══ INPUT FOR THIS TASK ══
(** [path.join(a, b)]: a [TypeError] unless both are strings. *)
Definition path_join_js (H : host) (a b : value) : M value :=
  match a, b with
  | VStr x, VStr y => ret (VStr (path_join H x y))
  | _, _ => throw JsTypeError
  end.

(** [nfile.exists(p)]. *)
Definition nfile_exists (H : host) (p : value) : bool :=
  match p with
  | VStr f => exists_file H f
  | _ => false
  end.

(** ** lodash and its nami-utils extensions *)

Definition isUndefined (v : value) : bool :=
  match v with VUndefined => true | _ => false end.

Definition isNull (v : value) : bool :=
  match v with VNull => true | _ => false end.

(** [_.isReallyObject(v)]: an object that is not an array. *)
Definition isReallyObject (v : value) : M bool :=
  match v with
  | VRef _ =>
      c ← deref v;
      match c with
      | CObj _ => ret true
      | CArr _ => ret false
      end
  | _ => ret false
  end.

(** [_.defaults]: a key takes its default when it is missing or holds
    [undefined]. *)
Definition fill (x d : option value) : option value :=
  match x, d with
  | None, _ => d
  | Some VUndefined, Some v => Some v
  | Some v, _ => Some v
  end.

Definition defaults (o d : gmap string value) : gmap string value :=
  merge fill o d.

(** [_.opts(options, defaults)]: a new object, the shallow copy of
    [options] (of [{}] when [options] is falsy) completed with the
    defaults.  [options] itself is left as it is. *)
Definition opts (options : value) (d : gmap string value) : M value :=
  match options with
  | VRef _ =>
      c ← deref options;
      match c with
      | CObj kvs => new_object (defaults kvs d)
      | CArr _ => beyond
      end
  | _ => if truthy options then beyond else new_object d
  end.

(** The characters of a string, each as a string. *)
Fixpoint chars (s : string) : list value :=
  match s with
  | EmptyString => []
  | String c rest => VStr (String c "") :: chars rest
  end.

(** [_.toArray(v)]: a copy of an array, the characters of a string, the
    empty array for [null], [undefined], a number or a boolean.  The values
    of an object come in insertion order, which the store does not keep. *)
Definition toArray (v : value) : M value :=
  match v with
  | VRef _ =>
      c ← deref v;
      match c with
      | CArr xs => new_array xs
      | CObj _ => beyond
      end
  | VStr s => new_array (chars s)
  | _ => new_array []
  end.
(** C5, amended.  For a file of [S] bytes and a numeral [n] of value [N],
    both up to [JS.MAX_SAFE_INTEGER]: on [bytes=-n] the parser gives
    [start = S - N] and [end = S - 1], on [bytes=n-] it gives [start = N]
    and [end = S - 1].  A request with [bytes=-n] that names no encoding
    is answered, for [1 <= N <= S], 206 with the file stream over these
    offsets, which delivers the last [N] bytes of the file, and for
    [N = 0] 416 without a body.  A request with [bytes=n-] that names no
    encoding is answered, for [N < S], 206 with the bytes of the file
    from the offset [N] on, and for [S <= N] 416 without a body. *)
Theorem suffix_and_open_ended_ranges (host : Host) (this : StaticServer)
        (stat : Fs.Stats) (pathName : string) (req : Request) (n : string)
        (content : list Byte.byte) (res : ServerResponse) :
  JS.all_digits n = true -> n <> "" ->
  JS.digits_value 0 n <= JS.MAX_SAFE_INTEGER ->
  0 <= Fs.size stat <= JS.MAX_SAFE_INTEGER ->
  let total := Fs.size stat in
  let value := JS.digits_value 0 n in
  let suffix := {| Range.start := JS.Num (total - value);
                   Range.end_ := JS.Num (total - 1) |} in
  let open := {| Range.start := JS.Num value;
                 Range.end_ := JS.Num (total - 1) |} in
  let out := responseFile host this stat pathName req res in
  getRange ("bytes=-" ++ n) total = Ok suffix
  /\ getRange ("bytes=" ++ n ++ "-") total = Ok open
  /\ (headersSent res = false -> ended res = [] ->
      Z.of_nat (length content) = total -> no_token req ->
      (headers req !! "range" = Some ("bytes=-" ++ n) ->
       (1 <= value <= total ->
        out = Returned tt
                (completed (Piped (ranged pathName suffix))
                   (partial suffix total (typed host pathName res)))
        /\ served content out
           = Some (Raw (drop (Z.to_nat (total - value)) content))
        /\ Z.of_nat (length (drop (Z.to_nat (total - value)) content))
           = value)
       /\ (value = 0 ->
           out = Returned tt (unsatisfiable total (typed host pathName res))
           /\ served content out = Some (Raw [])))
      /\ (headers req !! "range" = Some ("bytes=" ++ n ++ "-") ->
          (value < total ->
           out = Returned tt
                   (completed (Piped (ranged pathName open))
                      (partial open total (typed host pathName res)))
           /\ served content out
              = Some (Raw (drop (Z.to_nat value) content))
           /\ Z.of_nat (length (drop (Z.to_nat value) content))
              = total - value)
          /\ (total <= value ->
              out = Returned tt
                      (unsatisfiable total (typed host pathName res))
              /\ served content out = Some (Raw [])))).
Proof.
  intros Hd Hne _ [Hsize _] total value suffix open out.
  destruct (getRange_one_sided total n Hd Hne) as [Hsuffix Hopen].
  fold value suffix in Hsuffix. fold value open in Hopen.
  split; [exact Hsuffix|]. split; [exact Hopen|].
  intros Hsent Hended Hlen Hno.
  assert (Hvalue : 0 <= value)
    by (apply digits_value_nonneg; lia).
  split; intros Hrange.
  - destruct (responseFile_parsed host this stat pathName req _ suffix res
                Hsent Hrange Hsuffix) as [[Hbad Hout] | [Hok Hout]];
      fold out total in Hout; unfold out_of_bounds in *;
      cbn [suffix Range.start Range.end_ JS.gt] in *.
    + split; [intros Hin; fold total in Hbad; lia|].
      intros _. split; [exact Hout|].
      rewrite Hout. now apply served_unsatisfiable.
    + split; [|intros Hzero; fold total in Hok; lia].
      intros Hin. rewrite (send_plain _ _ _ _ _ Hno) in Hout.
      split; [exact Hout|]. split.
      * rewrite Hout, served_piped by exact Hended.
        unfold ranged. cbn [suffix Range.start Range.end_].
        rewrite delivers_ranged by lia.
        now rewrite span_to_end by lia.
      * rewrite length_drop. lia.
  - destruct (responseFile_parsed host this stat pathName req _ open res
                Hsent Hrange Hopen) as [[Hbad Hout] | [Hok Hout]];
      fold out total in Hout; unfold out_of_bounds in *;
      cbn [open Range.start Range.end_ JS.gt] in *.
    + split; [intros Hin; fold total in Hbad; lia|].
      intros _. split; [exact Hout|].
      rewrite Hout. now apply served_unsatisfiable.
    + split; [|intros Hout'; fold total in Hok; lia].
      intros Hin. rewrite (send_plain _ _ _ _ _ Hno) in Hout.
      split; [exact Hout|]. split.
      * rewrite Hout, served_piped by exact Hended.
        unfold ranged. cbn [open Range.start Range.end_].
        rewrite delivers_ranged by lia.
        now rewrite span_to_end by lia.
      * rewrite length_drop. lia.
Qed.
═══
→ YOUR OBJECTIVE
Check the listing above for lines containing the string "Definition", and copy each one.

→ EXERCISE ANSWER
Definition path_join_js (H : host) (a b : value) : M value :=
Definition nfile_exists (H : host) (p : value) : bool :=
Definition isUndefined (v : value) : bool :=
Definition isNull (v : value) : bool :=
Definition isReallyObject (v : value) : M bool :=
Definition fill (x d : option value) : option value :=
Definition defaults (o d : gmap string value) : gmap string value :=
Definition opts (options : value) (d : gmap string value) : M value :=
Definition toArray (v : value) : M value :=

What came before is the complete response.